Quote from Space Pirate Nithiel;1244272:
I must have missed the part where any of it was explained. All I saw was that the people from LEGO are shady as fuck and refuse to answer any questions about pricing. "Why does your product cost so much?" "Go fuck yourself, it's quality or something." "How much do you make per block?" "None of your fucking business, empty your wallet or get out."
They're not shady, they're secretive. It's their business and they don't have any responsibility towards stockholders or customers to publically reveal their pricing. If you don't like their pricing, don't buy LEGO.

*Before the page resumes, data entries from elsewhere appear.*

(** X22: when [reconcile] returns on an internal ledger that is not
    empty, the metric of line 116 is computed and lies between 0 and 100.
    It is the percentage of matched internal rows up to half a hundredth and
    the rounding of the floats, which is below 10^-13. *)
Theorem match_percent_range internal bank date_tol amount_tol sim_threshold ms ui ub :
  reconcile internal bank date_tol amount_tol sim_threshold = inr (ms, ui, ub) →
  internal ≠ [] →
  ∃ p, summary internal bank date_tol amount_tol sim_threshold = inr p ∧
       (0 <= p <= 100)%Q ∧
       (Qabs (p - 100 * inject_Z (Z.of_nat (length ms))
                      / inject_Z (Z.of_nat (length internal)))
        <= (1 # 200) + (1 # 10 ^ 13))%Q.
Proof.
  intros Hrec Hne. rewrite (summary_inr _ _ _ _ _ _ _ _ Hrec).
  apply match_percent_inr; [|done].
  apply reconcile_inr in Hrec as (st & Hrun & -> & _).
  apply run_inv_final in Hrun as (_ & _ & _ & _ & _ & _ & _ & _ & Hlen & _). lia.
Qed.

Lemma match_percent_range_witness :
  ∃ ms ui ub p,
    reconcile sample_internal sample_bank 2 50 (3 # 4) = inr (ms, ui, ub) ∧
    sample_internal ≠ [] ∧
    summary sample_internal sample_bank 2 50 (3 # 4) = inr p ∧ (p == 50)%Q.
Proof.
  eexists _, _, _.
  assert (Hr : reconcile sample_internal sample_bank 2 50 (3 # 4) = inr _)
    by (vm_compute; reflexivity).
  destruct (match_percent_range _ _ _ _ _ _ _ _ Hr) as (p & Hp & _); [done|].
  exists p. split; [exact Hr|]. split; [done|]. split; [exact Hp|].
  vm_compute in Hp. injection Hp as <-. done.
Defined.
(* ===== verification/Radical.v ===== *)
(** * Exact values of normalised quantities

    The service divides every embedding by its Euclidean norm
    ([emb / np.linalg.norm(emb)], lines 64 and 157 of
    [src/face_recognition_service.py]) and compares inner products of such
    vectors with [>] (line 160, and inside FAISS).  Every such number has
    the form [a / sqrt b] with [a], [b] rational, so it is kept exactly as
    the pair [Rad a b].  When [b <= 0] the pair stands for NaN, the float
    that numpy produces when it divides by a zero norm.

    [rad_ltb] decides the strict order of the represented reals with
    rational arithmetic only (so it computes with [vm_compute]), and
    [rad_ltb_spec] proves that it agrees with [<] on [R] through the real
    meaning [rad_val]; NaN is below and above nothing, like IEEE [<]. *)

From Stdlib Require Import QArith Qreals Reals Lra Lia Bool.
From S2P Require Import Prelude.

Local Open Scope Q_scope.

Record rad : Type := Rad { rnum : Q; rden2 : Q }.

(** Not NaN. *)
Definition is_num (x : rad) : bool := Qltb 0 (rden2 x).

(** A rational constant such as the threshold [0.5]. *)
Definition of_Q (q : Q) : rad := Rad q 1.

(** [a / sqrt A < b / sqrt B], by the signs of [a] and [b] and the
    comparison of the squares [a*a*B] and [b*b*A]. *)
Definition rad_ltb (x y : rad) : bool :=
  is_num x && is_num y &&
  (let a := rnum x in let b := rnum y in
   let l := a * a * rden2 y in let r := b * b * rden2 x in
   if Qltb a 0 then (if Qltb b 0 then Qltb r l else true)
   else (if Qltb b 0 then false else Qltb l r)).

(** Python's [x > y]. *)
Definition rad_gtb (x y : rad) : bool := rad_ltb y x.

(** The real number a pair stands for. *)
Definition rad_val (x : rad) : R := (Q2R (rnum x) / sqrt (Q2R (rden2 x)))%R.

(** ** Rationals and reals *)

Lemma Q2R_0 : Q2R 0 = 0%R.
Proof. unfold Q2R. simpl. lra. Qed.

Lemma Q2R_1 : Q2R 1 = 1%R.
Proof. unfold Q2R. simpl. lra. Qed.

Lemma Qlt_R_iff (x y : Q) : x < y <-> (Q2R x < Q2R y)%R.
Proof. split; [apply Qlt_Rlt | apply Rlt_Qlt]. Qed.

Lemma Qle_R_iff (x y : Q) : x <= y <-> (Q2R x <= Q2R y)%R.
Proof. split; [apply Qle_Rle | apply Rle_Qle]. Qed.

Lemma is_num_R x : is_num x = true -> (0 < Q2R (rden2 x))%R.
Proof. unfold is_num. rewrite Qltb_iff, Qlt_R_iff, Q2R_0. auto. Qed.

Lemma is_num_of_Q q : is_num (of_Q q) = true.
Proof. reflexivity. Qed.

#[export] Hint Resolve is_num_of_Q : py.

Lemma Rdiv_lt_cross (a b p q : R) :
  (0 < p)%R -> (0 < q)%R -> (a / p < b / q <-> a * q < b * p)%R.
Proof.
  intros Hp Hq.
  assert (E1 : (a / p * (p * q) = a * q)%R) by (field; lra).
  assert (E2 : (b / q * (p * q) = b * p)%R) by (field; lra).
  split; intros H.
  - apply (Rmult_lt_compat_r (p * q)) in H; [|nra]. rewrite E1, E2 in H. exact H.
  - apply (Rmult_lt_reg_r (p * q)); [nra|]. rewrite E1, E2. exact H.
Qed.

Lemma sq_lt_neg (u v : R) : (u < 0 -> v < 0 -> (v * v < u * u <-> u < v))%R.
Proof. intros Hu Hv; split; intros H; nra. Qed.

Lemma sq_lt_nonneg (u v : R) : (0 <= u -> 0 <= v -> (u * u < v * v <-> u < v))%R.
Proof. intros Hu Hv; split; intros H; nra. Qed.

(** ** [rad_ltb] decides the order of the reals *)

Lemma rad_ltb_spec x y :
  is_num x = true -> is_num y = true ->
  rad_ltb x y = true <-> (rad_val x < rad_val y)%R.
Proof.
  intros Hx Hy. unfold rad_ltb, rad_val. rewrite Hx, Hy. cbn [andb].
  pose proof (is_num_R x Hx) as HA. pose proof (is_num_R y Hy) as HB.
  destruct x as [a A], y as [b B]; cbn [rnum rden2] in *.
  pose proof (sqrt_lt_R0 _ HA) as sA. pose proof (sqrt_lt_R0 _ HB) as sB.
  pose proof (sqrt_sqrt _ (Rlt_le _ _ HA)) as eA.
  pose proof (sqrt_sqrt _ (Rlt_le _ _ HB)) as eB.
  rewrite Rdiv_lt_cross by assumption.
  set (sa := sqrt (Q2R A)) in *. set (sb := sqrt (Q2R B)) in *.
  assert (Hl : (Q2R a * Q2R a * Q2R B = (Q2R a * sb) * (Q2R a * sb))%R)
    by (rewrite <- eB; ring).
  assert (Hr : (Q2R b * Q2R b * Q2R A = (Q2R b * sa) * (Q2R b * sa))%R)
    by (rewrite <- eA; ring).
  destruct (Qltb_spec a 0) as [Ha|Ha]; destruct (Qltb_spec b 0) as [Hb|Hb];
    rewrite ?Qltb_iff, ?Qlt_R_iff, ?Q2R_mult, ?Hl, ?Hr in *;
    try (apply Qnot_lt_le, Qle_Rle in Ha); try (apply Qnot_lt_le, Qle_Rle in Hb);
    rewrite ?Q2R_0 in *.
  - apply sq_lt_neg; nra.
  - split; intros H; [nra | auto].
  - split; intros H; [discriminate | nra].
  - apply sq_lt_nonneg; nra.
Qed.

Lemma rad_ltb_nums x y : rad_ltb x y = true -> is_num x = true /\ is_num y = true.
Proof. unfold rad_ltb. destruct (is_num x), (is_num y); simpl; auto; discriminate. Qed.

(** NaN compares false with everything, as IEEE [<] and [>]. *)
Lemma rad_ltb_nan_l x y : is_num x = false -> rad_ltb x y = false.
Proof. unfold rad_ltb. intros ->. reflexivity. Qed.

Lemma rad_ltb_nan_r x y : is_num y = false -> rad_ltb x y = false.
Proof. unfold rad_ltb. intros ->. rewrite andb_false_r. reflexivity. Qed.

Lemma rad_ltb_irrefl x : rad_ltb x x = false.
Proof.
  destruct (rad_ltb x x) eqn:E; auto.
  destruct (rad_ltb_nums _ _ E) as [Hx _].
  apply (rad_ltb_spec x x Hx Hx) in E. lra.
Qed.

Lemma rad_ltb_trans x y z : rad_ltb x y = true -> rad_ltb y z = true -> rad_ltb x z = true.
Proof.
  intros H1 H2.
  destruct (rad_ltb_nums _ _ H1) as [Hx Hy], (rad_ltb_nums _ _ H2) as [_ Hz].
  apply rad_ltb_spec in H1, H2; auto. apply rad_ltb_spec; auto. lra.
Qed.

(** On two numbers the order is total: not below either way means equal
    real values. *)
Lemma rad_ltb_total x y :
  is_num x = true -> is_num y = true ->
  rad_ltb x y = false -> rad_ltb y x = false -> rad_val x = rad_val y.
Proof.
  intros Hx Hy H1 H2.
  assert (~ (rad_val x < rad_val y)%R) by (rewrite <- rad_ltb_spec; auto; congruence).
  assert (~ (rad_val y < rad_val x)%R) by (rewrite <- rad_ltb_spec; auto; congruence).
  lra.
Qed.

Lemma rad_ltb_false_le x y :
  is_num x = true -> is_num y = true ->
  rad_ltb x y = false -> (rad_val y <= rad_val x)%R.
Proof.
  intros Hx Hy H.
  assert (~ (rad_val x < rad_val y)%R) by (rewrite <- rad_ltb_spec; auto; congruence).
  lra.
Qed.

(** ** Values *)

Lemma rad_val_of_Q q : rad_val (of_Q q) = Q2R q.
Proof. unfold rad_val, of_Q. simpl. rewrite Q2R_1, sqrt_1. field. Qed.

And it's explained well enough, even if not officially. Let's break it down, shall we:
High quality plastics - yes such a thing exists.
Expensive accurate machinery to minimise variations in manufacturing.
This high quality machinery is made in Germany. This means high German wages, high German taxes that influence the pricing of the machines.
Danish wages and taxes for LEGO manufacturing itself.
They actually employ designers to come up with ideas, they don't jsut produce blocks and are done with it. This in itself is expensive.
They have new ideas very often and change their product portfolio regularly. This means they need to adjust their manufacturing very often, even if ever so slightly, so scale effects are not as pronounced as they could be.
Huge variation in parts which definitely affects the size of their manufacturing plants. Evne more machinery, higher heating costs, higher electricity costs, more workers, more construction, more land-buying or leasing.
License fees.
They want to make money on top of it all.
I really don't see how anyone can say LEGO is overpriced with all that taken into account. It is priced fairly. Sometimes a fair price is a high price.
Maybe watching a NatGeo LEGO documentary helps you.
[video=youtubeold;t2wah736BAc]http://www.youtube.com/watch?v=t2wah736BAc[/video]
Also, HOLY SHIT AWESOME, A LEGO MMO! FREE TO PLAY!
Quote from Osayidan;1244277:
Yeah I don't see any justification in that article. The argument is always "quality" but there's limits.... I don't need my lego set to outlive me. If I'm paying extra for that then I'm paying for something I don't need or want.
Well then don't buy LEGO. They'll get the memo if the market demands it. There are certainly cheaper alternatives out there.
http://brickstories.blogspot.de/2013/06/the-unfinished-list-of-alternative.html
Alternatively buy LEGO second hand. Product quality won't be diminished because of their dedication to high quality manufacturing.